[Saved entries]
━━━━━━━━━━━━━━━━

(* ===== verification/Charset.v ===== *)
(** * Character sets

    Models [src/lib/vdrive/charset.c]: the conversions between PETSCII, ASCII, screen codes
    and UTF-8. A string is the list of its bytes in front of the terminator; [isprint],
    [isdigit] and [toupper] are those of the C locale, and a [size_t] has 32 bits. *)

From Stdlib Require Import Ascii String.
From S2P Require Import Prelude Geometry Image VDrive Bam BamAlloc Cbmdos.

Definition CONVERT_TO_PETSCII : Z := 0.
Definition CONVERT_TO_ASCII : Z := 1.
Definition CONVERT_TO_ASCII_WITH_CTRLCODES : Z := 2.
Definition CONVERT_TO_UTF8 : Z := 3.
Definition CONVERT_WITHOUT_CTRLCODES : Z := 0.
Definition CONVERT_WITH_CTRLCODES : Z := 1.
Definition ASCII_UNMAPPED : Z := ch ".".
Definition PETSCII_UNMAPPED : Z := 0x3f.

Module Charset.

Definition between (a c b : Z) : bool := (a <=? c) && (c <=? b).
Definition isprint (c : Z) : bool := between 0x20 c 0x7e.
Definition isdigit (c : Z) : bool := between (ch "0") c (ch "9").

Definition util_tolower (c : Z) : Z := if between (ch "A") c (ch "Z") then c + 32 else c.
Definition util_toupper (c : Z) : Z := if between (ch "a") c (ch "z") then c - 32 else c.

(** ** Single characters *)

Definition petcii_fix_dupes (c : Z) : Z :=
  if between 0x60 c 0x7f then c - 0x60 + 0xc0
  else if 0xe0 <=? c then c - 0xe0 + 0xa0
  else c.

Definition charset_p_toascii (c mode : Z) : Z :=
  let c := if negb (mode =? 0) && (c <=? 0x1f) then c + 0x40 else c in
  let c := petcii_fix_dupes c in
  if c =? 0x0d then 0x0a
  else if c =? 0x0a then 0x0d
  else if c <=? 0x1f then ASCII_UNMAPPED
  else if c =? 0xa0 then ch " "
  else if between 0xc1 c 0xda then c - 0xc1 + ch "A"
  else if between 0x41 c 0x5a then c - 0x41 + ch "a"
  else if isprint c then c else ASCII_UNMAPPED.

Definition charset_p_topetscii (c : Z) : Z :=
  if c =? 0x0a then 0x0d
  else if c =? 0x0d then 0x0a
  else if c <=? 0x1f then PETSCII_UNMAPPED
  else if c =? ch "`" then 0x27
  else if between (ch "a") c (ch "z") then c - ch "a" + 0x41
  else if between (ch "A") c (ch "Z") then c - ch "A" + 0xc1
  else if 0x7b <=? c then PETSCII_UNMAPPED
  else petcii_fix_dupes c.

Definition charset_screencode_to_petscii (code : Z) : Z :=
  let code := Z.land code 0x7f in
  if code <=? 0x1f then code + 0x40
  else if between 0x40 code 0x5f then code + 0x20
  else code.

Definition charset_petscii_to_screencode (code reverse_mode : Z) : Z :=
  let rev := if reverse_mode =? 0 then 0 else 0x80 in
  if between 0x40 code 0x5f then Z.lor (code - 0x40) rev
  else if between 0x60 code 0x7f then Z.lor (code - 0x20) rev
  else if between 0xa0 code 0xbf then Z.lor (code - 0x40) rev
  else if between 0xc0 code 0xfe then Z.lor (code - 0x80) rev
  else if code =? 0xff then Z.lor 0x5e rev
  else Z.lor code rev.

(** The screen codes of a line; their number is its length. *)
Definition charset_petscii_to_screencode_line (line : mem) : mem :=
  (fun c => charset_petscii_to_screencode c 0) <$> line.

Definition charset_petscii_to_ucs (c : Z) : Z :=
  if c =? 0x5c then 0xa3
  else if c =? 0x5e then 0x2191
  else if c =? 0x5f then 0x2190
  else if (c =? 0xa0) || (c =? 0xe0) then 0xa0
  else if c =? 0xc0 then 0x2500
  else if (c =? 0xde) || (c =? 0xff) then 0x3c0
  else charset_p_toascii c CONVERT_WITHOUT_CTRLCODES.

(** ** Strings *)

(** The number of bytes of a line ending at the start of the string *)
Definition test_lineend (s : mem) : Z :=
  match s with
  | c :: r => if (c =? 0x0d) && (default 0 (head r) =? 0x0a) then 2
              else if c =? 0x0a then 1
              else if c =? 0x0d then 1
              else 0
  | [] => 0
  end.

(** The conversion to PETSCII; [skip] bytes belong to the line ending in front. *)
Fixpoint petscii_from (skip : nat) (s : mem) : mem :=
  match s with
  | [] => []
  | c :: r =>
      match skip with
      | S skip => petscii_from skip r
      | O => let n := test_lineend s in
             if negb (n =? 0) then 0x0d :: petscii_from (Z.to_nat (n - 1)) r
             else charset_p_topetscii c :: petscii_from 0 r
      end
  end.

Definition to_ascii (mode : Z) (s : mem) : mem := (fun c => charset_p_toascii c mode) <$> s.

(** In place: what the string is afterwards *)
Definition charset_petconvstring (c : mem) (mode : Z) : mem :=
  if mode =? CONVERT_TO_PETSCII then petscii_from 0 c
  else if mode =? CONVERT_TO_ASCII then to_ascii CONVERT_WITHOUT_CTRLCODES c
  else if mode =? CONVERT_TO_ASCII_WITH_CTRLCODES then to_ascii CONVERT_WITH_CTRLCODES c
  else [].

(** The bytes of a code point, and how many they are; they are stored if [len] has room
    for them. *)
Definition utf8_bytes (code : Z) : mem :=
  let tail s := Z.lor 0x80 (u8 (Z.land (Z.shiftr code s) 0x3f)) in
  if between 0 code 0x7f then [u8 code]
  else if between 0x80 code 0x7ff then [Z.lor 0xc0 (u8 (Z.shiftr code 6)); tail 0]
  else if between 0x800 code 0xffff then [Z.lor 0xe0 (u8 (Z.shiftr code 12)); tail 6; tail 0]
  else if between 0x10000 code 0x10ffff then [Z.lor 0xe0 (u8 (Z.shiftr code 18)); tail 12; tail 6; tail 0]
  else [].

Definition charset_ucs_to_utf8 (buf : mem) (out code len : Z) : option (Z * mem) :=
  let bytes := utf8_bytes code in
  if mlen bytes <=? len then buf ← splice buf out bytes; Some (mlen bytes, buf) else Some (mlen bytes, buf).

(** A pass over the string; [len - (d - buf)] is unsigned. *)
Fixpoint utf8_pass (s : mem) (len d : Z) (buf : mem) : option (Z * mem) :=
  match s with
  | [] => Some (d, buf)
  | c :: s =>
      '(n, buf) ← charset_ucs_to_utf8 buf d (charset_petscii_to_ucs c) (u32 (len - d));
      utf8_pass s len (d + n) buf
  end.

Section alloc.
Context {platform : Platform}.

(** The pass is made again with more memory when the result was too long. *)
Fixpoint utf8_loop (fuel : nat) (s : mem) (len : Z) (buf : mem) : option (Z * mem) :=
  match fuel with
  | O => None
  | S fuel =>
      '(d, buf) ← utf8_pass s len 0 buf;
      if len <? d then utf8_loop fuel s d (take (Z.to_nat (d + 1)) (buf ++ lib_malloc (d + 1)))
      else Some (d, buf)
  end.

(** The allocated buffer *)
Definition charset_petconv_stralloc (fuel : nat) (s : mem) (mode : Z) : option mem :=
  let len := mlen s in
  let buf := lib_malloc (len + 1) in
  '(d, buf) ← (if mode =? CONVERT_TO_PETSCII then
                 let r := petscii_from 0 s in buf ← splice buf 0 r; Some (mlen r, buf)
               else if mode =? CONVERT_TO_ASCII then
                 let r := to_ascii CONVERT_WITHOUT_CTRLCODES s in buf ← splice buf 0 r; Some (mlen r, buf)
               else if mode =? CONVERT_TO_UTF8 then utf8_loop fuel s len buf
               else Some (0, buf));
  putb buf d 0.

End alloc.

(** ** Hexadecimal codes *)

(** The digits behind a dollar sign: the position behind them, their count and value. A
    letter adds its distance from A. *)
Fixpoint hex_digits (s : mem) (next digit value : Z) : Z * Z * Z :=
  match s with
  | [] => (next, digit, value)
  | x :: s =>
      if digit <? 2 then
        let value := u8 (Z.shiftl value 4) in
        let c := util_toupper x in
        if between (ch "A") c (ch "F") then hex_digits s (next + 1) (digit + 1) (u8 (value + (c - ch "A")))
        else if isdigit c then hex_digits s (next + 1) (digit + 1) (u8 (value + (c - ch "0")))
        else (next + 1, digit + 1, value)
      else (next, digit + 1, value)
  end.

(** The byte that is stored, and the number of bytes that are read *)
Definition charset_hexstring_to_byte (source : mem) : option (Z * Z) :=
  c ← head source;
  let '(next, digit, value) := hex_digits (tail source) 1 0 0 in
  Some (if digit <? 2 then (c, 1) else (value, next)).

Fixpoint replace_hexcodes (skip : nat) (s : mem) : option mem :=
  match s with
  | [] => Some []
  | c :: r =>
      match skip with
      | S skip => replace_hexcodes skip r
      | O => if c =? ch "$" then
               '(x, n) ← charset_hexstring_to_byte s; rest ← replace_hexcodes (Z.to_nat (n - 1)) r; Some (x :: rest)
             else rest ← replace_hexcodes 0 r; Some (c :: rest)
      end
  end.

(** A stored byte 0 ends the string only for its readers. *)
Definition charset_replace_hexcodes (source : option mem) : option mem := replace_hexcodes 0 (default [] source).

End Charset.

━━━━━━━━━━━━━━━━

▸ WHAT NEEDS TO BE DONE: Above this instruction are the records; retype exactly the lines from the one containing "else if (c =? 0xde)" up to and including the one containing "else if c =? 0x0a then 1".

▸ ANSWER TO THE PROBLEM:
  else if (c =? 0xde) || (c =? 0xff) then 0x3c0
  else charset_p_toascii c CONVERT_WITHOUT_CTRLCODES.

(** ** Strings *)

(** The number of bytes of a line ending at the start of the string *)
Definition test_lineend (s : mem) : Z :=
  match s with
  | c :: r => if (c =? 0x0d) && (default 0 (head r) =? 0x0a) then 2
              else if c =? 0x0a then 1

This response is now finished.